━━ Given records
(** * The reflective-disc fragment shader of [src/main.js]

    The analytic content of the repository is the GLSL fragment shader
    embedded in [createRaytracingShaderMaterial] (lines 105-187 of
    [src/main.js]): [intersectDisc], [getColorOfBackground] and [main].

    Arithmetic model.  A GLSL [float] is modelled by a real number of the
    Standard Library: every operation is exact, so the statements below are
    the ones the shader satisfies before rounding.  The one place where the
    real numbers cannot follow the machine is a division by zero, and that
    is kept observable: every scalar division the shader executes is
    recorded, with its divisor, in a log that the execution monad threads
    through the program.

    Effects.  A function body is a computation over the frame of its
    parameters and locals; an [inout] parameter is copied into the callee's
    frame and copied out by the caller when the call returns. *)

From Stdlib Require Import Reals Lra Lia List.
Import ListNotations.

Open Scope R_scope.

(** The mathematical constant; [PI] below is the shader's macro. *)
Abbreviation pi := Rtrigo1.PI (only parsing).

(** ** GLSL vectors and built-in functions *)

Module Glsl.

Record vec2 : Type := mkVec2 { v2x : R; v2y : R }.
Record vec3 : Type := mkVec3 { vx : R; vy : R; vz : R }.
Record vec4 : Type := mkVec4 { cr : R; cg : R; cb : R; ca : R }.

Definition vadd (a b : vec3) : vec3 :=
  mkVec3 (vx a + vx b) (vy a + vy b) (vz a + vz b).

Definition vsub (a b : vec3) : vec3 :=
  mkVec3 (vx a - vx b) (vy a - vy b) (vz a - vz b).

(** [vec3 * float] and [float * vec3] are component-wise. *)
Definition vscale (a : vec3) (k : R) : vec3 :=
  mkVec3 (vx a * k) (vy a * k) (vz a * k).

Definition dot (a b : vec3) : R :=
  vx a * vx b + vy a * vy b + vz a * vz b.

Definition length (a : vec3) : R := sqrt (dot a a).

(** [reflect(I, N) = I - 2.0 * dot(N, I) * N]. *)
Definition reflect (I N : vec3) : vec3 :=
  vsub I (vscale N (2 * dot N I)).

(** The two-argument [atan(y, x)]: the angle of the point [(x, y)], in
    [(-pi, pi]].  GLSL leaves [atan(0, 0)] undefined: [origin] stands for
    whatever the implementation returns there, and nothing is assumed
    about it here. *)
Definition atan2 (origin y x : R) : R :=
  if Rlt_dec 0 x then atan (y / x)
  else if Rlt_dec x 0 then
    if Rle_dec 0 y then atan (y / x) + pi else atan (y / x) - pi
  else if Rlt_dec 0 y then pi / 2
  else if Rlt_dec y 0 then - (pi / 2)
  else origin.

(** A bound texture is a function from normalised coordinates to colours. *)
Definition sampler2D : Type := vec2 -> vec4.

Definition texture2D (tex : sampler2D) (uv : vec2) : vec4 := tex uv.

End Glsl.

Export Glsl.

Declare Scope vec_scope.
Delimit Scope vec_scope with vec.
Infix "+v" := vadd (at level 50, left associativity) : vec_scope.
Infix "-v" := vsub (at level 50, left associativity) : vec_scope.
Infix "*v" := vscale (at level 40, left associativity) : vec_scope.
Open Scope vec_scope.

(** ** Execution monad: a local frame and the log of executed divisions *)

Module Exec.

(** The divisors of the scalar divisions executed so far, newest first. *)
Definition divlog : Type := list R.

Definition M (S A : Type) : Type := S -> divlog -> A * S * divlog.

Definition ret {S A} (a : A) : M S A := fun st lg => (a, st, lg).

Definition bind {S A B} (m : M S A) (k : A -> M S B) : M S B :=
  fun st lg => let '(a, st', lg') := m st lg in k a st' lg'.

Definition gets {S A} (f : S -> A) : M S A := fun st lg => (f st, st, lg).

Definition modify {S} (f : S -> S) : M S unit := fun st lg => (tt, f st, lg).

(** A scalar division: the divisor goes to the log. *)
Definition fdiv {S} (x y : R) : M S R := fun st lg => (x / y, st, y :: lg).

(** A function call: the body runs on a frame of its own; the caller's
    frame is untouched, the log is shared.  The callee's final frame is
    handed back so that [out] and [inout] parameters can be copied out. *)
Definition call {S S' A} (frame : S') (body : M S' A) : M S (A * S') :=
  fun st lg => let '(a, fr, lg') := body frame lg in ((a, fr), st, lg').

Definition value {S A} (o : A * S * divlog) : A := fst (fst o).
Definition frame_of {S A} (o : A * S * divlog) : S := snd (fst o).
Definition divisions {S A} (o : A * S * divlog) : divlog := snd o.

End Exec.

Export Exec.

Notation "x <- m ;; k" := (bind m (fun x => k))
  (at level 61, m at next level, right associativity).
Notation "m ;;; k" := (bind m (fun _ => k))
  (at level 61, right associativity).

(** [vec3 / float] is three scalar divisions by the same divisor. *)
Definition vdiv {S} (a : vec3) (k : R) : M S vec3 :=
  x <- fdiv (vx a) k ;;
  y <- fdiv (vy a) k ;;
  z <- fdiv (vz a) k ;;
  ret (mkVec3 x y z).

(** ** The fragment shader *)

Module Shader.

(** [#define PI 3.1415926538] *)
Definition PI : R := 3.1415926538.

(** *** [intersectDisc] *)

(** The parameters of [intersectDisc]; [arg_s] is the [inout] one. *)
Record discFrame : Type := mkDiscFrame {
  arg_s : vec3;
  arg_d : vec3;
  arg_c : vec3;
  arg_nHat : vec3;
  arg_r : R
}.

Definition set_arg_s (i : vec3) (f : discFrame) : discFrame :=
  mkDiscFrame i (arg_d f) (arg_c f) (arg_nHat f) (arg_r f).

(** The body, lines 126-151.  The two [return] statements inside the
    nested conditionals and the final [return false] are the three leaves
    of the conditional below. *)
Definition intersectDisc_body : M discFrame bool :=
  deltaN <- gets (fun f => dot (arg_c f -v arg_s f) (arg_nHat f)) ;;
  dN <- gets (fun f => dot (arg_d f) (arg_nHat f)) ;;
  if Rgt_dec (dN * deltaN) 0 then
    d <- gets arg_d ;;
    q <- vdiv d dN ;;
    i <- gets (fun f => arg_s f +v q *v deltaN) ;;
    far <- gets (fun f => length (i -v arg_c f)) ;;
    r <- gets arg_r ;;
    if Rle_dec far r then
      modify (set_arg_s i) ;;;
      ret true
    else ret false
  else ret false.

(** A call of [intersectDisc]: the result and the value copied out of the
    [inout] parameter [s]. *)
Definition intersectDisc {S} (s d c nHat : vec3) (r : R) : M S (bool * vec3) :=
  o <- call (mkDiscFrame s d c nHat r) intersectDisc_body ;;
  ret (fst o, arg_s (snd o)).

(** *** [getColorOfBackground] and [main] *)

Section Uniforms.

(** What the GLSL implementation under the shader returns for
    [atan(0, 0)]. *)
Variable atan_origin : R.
━━━━
━━ Given records
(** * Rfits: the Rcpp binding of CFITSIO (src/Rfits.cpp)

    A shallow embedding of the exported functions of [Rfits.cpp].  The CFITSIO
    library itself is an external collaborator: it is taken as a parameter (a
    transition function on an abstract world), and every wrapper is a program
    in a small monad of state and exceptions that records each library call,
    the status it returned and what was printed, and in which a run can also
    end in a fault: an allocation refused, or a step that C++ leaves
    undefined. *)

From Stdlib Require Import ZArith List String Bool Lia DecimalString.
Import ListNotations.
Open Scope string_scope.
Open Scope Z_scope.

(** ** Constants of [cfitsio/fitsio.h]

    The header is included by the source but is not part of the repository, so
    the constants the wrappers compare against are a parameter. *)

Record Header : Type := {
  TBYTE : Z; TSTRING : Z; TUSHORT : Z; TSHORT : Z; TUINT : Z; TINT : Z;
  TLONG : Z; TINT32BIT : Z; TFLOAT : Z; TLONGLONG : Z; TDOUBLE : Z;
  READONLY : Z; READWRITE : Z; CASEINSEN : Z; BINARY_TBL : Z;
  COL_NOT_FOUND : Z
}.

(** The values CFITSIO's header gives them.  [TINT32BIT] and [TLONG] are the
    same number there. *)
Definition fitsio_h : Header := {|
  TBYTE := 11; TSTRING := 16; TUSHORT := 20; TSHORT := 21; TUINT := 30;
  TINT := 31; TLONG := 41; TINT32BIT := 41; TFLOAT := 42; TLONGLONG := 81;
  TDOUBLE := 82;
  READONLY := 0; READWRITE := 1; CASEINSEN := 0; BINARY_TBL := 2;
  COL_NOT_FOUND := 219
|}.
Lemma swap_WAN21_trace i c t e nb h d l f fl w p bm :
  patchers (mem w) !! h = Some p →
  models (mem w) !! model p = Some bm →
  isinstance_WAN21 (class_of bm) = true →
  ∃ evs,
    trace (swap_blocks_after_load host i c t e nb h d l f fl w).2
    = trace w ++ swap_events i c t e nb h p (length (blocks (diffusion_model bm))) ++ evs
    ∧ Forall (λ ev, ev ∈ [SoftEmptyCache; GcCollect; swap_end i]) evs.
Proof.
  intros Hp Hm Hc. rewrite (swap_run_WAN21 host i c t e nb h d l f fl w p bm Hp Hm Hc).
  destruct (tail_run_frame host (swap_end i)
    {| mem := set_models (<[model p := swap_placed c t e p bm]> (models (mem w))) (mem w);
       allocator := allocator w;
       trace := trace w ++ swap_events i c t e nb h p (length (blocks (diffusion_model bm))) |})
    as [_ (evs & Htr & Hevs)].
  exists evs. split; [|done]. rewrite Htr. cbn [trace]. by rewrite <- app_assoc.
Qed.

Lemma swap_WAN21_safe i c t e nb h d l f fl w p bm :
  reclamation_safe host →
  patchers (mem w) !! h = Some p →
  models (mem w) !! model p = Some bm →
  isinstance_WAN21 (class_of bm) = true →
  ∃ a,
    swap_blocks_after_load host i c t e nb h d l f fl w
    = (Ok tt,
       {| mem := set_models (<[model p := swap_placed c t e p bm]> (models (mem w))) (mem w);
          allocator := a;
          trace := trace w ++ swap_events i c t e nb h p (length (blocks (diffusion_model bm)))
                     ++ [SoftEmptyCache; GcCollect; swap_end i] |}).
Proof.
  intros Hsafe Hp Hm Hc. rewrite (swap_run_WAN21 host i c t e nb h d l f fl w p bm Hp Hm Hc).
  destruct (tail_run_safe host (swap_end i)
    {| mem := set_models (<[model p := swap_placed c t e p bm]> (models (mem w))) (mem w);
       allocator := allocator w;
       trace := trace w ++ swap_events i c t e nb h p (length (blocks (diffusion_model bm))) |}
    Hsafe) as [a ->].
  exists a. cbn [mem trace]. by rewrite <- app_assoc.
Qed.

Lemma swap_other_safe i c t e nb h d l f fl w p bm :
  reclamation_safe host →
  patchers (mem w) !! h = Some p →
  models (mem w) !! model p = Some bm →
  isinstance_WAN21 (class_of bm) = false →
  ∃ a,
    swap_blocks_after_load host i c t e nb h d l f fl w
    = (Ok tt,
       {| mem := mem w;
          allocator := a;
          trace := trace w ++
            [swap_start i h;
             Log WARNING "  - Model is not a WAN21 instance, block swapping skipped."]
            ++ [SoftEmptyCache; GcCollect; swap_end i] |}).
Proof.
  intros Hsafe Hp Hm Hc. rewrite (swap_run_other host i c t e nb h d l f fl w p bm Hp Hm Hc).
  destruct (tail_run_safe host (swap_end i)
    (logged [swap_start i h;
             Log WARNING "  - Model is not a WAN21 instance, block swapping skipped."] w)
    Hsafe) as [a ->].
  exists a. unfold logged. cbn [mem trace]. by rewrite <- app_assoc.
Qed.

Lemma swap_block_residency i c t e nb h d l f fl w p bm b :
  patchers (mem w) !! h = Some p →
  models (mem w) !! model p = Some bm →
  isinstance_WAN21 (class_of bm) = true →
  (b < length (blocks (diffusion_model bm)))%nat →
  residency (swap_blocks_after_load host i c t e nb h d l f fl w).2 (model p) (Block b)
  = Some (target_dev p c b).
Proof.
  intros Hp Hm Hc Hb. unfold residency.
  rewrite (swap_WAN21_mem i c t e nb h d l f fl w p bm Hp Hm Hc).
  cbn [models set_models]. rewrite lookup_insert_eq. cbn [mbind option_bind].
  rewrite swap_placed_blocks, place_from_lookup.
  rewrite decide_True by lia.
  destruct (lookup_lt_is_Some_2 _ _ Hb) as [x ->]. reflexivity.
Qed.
━━━━
━━ Given records
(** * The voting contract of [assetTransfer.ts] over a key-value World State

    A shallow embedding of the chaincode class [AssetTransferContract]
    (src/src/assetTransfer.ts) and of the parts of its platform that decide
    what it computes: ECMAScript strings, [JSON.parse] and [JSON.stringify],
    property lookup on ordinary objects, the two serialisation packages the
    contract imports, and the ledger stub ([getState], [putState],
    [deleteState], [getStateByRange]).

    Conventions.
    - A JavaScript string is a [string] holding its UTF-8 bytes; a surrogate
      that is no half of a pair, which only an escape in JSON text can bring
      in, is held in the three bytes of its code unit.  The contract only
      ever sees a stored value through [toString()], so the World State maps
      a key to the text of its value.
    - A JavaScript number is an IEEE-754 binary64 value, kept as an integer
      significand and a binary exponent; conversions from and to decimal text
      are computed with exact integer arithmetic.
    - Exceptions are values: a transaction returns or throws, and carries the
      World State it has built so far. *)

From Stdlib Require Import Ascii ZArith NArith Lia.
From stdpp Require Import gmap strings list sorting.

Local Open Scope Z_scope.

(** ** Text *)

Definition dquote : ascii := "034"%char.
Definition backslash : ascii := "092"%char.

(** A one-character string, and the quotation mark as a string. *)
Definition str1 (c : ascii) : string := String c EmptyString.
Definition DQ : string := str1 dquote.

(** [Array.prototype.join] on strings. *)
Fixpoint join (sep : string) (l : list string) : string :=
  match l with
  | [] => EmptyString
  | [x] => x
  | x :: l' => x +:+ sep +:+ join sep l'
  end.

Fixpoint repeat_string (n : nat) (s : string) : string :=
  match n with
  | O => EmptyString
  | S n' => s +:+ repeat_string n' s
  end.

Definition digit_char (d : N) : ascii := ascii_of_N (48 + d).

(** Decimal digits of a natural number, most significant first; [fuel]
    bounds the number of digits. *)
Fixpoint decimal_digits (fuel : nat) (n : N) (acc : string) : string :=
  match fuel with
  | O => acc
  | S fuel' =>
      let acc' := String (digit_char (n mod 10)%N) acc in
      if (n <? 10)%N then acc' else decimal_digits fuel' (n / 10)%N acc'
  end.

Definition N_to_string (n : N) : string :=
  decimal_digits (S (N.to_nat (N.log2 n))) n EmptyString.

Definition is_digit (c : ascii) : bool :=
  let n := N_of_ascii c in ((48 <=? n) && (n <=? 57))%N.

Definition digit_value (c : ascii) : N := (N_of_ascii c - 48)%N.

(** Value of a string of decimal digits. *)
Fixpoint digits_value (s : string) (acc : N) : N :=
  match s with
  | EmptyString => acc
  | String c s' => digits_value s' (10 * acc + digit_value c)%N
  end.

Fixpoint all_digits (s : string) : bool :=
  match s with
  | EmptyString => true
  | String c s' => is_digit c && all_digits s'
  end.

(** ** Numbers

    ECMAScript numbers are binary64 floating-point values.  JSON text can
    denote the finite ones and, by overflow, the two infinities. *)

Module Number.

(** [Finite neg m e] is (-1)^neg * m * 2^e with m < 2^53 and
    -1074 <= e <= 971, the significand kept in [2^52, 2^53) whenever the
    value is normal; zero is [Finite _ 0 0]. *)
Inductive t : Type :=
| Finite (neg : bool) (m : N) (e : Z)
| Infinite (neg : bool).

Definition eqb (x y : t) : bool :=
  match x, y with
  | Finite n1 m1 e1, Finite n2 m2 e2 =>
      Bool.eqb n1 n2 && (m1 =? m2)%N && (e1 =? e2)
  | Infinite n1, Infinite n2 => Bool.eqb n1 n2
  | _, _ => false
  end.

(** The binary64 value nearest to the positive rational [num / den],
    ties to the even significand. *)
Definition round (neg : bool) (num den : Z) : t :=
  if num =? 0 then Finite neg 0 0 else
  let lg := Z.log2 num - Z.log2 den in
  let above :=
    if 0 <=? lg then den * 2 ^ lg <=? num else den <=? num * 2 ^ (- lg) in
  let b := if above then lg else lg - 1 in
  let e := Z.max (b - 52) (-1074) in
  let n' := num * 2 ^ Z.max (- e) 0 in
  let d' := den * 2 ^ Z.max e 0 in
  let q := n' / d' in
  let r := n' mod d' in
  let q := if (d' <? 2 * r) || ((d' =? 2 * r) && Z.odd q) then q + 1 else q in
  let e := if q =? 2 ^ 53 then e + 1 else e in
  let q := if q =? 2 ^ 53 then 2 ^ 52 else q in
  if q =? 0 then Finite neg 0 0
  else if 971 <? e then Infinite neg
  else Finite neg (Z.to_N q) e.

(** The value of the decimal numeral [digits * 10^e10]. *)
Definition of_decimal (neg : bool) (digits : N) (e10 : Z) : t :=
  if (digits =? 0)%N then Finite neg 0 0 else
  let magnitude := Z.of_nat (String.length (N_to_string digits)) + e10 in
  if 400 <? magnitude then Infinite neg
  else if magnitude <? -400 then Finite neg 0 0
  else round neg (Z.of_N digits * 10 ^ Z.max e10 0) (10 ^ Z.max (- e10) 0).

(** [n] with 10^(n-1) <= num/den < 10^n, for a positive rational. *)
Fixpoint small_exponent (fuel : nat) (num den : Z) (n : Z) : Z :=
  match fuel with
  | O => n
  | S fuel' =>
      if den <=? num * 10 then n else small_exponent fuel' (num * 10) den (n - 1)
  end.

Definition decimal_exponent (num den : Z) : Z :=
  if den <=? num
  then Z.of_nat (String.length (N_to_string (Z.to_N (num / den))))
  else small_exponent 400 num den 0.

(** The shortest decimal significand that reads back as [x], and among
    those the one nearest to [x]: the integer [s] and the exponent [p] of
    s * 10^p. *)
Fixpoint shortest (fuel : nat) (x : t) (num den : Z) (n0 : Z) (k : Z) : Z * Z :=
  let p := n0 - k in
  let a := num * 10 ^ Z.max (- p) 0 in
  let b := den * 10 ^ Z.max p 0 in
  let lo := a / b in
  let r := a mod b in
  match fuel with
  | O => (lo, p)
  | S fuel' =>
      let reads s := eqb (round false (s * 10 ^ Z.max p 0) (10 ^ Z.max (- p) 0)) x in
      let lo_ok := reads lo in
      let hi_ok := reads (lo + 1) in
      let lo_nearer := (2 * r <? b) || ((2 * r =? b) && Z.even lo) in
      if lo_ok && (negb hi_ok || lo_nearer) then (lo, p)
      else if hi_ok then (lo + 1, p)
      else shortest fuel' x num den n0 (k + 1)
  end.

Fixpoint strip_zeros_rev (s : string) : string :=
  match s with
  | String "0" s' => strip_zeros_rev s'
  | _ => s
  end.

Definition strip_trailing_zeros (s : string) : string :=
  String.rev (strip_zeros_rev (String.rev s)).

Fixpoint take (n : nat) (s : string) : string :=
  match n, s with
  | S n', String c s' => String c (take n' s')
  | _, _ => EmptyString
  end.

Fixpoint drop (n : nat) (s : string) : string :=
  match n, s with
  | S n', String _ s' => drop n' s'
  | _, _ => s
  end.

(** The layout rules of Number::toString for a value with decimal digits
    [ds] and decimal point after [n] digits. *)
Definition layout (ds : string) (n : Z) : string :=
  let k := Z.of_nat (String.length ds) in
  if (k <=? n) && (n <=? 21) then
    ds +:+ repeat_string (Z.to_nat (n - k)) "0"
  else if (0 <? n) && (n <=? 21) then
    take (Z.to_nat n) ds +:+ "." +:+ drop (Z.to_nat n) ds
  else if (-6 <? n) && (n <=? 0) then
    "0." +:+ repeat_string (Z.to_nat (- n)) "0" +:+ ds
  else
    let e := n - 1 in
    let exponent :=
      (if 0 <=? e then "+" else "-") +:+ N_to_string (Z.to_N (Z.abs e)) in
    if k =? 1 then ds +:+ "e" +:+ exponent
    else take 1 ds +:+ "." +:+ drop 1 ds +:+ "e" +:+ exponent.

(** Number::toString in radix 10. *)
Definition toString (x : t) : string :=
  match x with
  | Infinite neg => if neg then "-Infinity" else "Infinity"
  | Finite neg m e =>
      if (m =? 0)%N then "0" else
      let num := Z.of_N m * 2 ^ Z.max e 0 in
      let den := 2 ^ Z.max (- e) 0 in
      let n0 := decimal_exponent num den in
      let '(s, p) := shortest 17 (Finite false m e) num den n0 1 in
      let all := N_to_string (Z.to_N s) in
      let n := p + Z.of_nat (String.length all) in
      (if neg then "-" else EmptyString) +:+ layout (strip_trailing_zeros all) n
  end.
━━━━
Action item - Would you copy, unchanged, the stretch of the records above that begins at the line containing "frame is untouched, the" and ends at the line containing "(** A call of", and only that?

Task solution -
    frame is untouched, the log is shared.  The callee's final frame is
    handed back so that [out] and [inout] parameters can be copied out. *)
Definition call {S S' A} (frame : S') (body : M S' A) : M S (A * S') :=
  fun st lg => let '(a, fr, lg') := body frame lg in ((a, fr), st, lg').

Definition value {S A} (o : A * S * divlog) : A := fst (fst o).
Definition frame_of {S A} (o : A * S * divlog) : S := snd (fst o).
Definition divisions {S A} (o : A * S * divlog) : divlog := snd o.

End Exec.

Export Exec.

Notation "x <- m ;; k" := (bind m (fun x => k))
  (at level 61, m at next level, right associativity).
Notation "m ;;; k" := (bind m (fun _ => k))
  (at level 61, right associativity).

(** [vec3 / float] is three scalar divisions by the same divisor. *)
Definition vdiv {S} (a : vec3) (k : R) : M S vec3 :=
  x <- fdiv (vx a) k ;;
  y <- fdiv (vy a) k ;;
  z <- fdiv (vz a) k ;;
  ret (mkVec3 x y z).

(** ** The fragment shader *)

Module Shader.

(** [#define PI 3.1415926538] *)
Definition PI : R := 3.1415926538.

(** *** [intersectDisc] *)

(** The parameters of [intersectDisc]; [arg_s] is the [inout] one. *)
Record discFrame : Type := mkDiscFrame {
  arg_s : vec3;
  arg_d : vec3;
  arg_c : vec3;
  arg_nHat : vec3;
  arg_r : R
}.

Definition set_arg_s (i : vec3) (f : discFrame) : discFrame :=
  mkDiscFrame i (arg_d f) (arg_c f) (arg_nHat f) (arg_r f).

(** The body, lines 126-151.  The two [return] statements inside the
    nested conditionals and the final [return false] are the three leaves
    of the conditional below. *)
Definition intersectDisc_body : M discFrame bool :=
  deltaN <- gets (fun f => dot (arg_c f -v arg_s f) (arg_nHat f)) ;;
  dN <- gets (fun f => dot (arg_d f) (arg_nHat f)) ;;
  if Rgt_dec (dN * deltaN) 0 then
    d <- gets arg_d ;;
    q <- vdiv d dN ;;
    i <- gets (fun f => arg_s f +v q *v deltaN) ;;
    far <- gets (fun f => length (i -v arg_c f)) ;;
    r <- gets arg_r ;;
    if Rle_dec far r then
      modify (set_arg_s i) ;;;
      ret true
    else ret false
  else ret false.

(** A call of [intersectDisc]: the result and the value copied out of the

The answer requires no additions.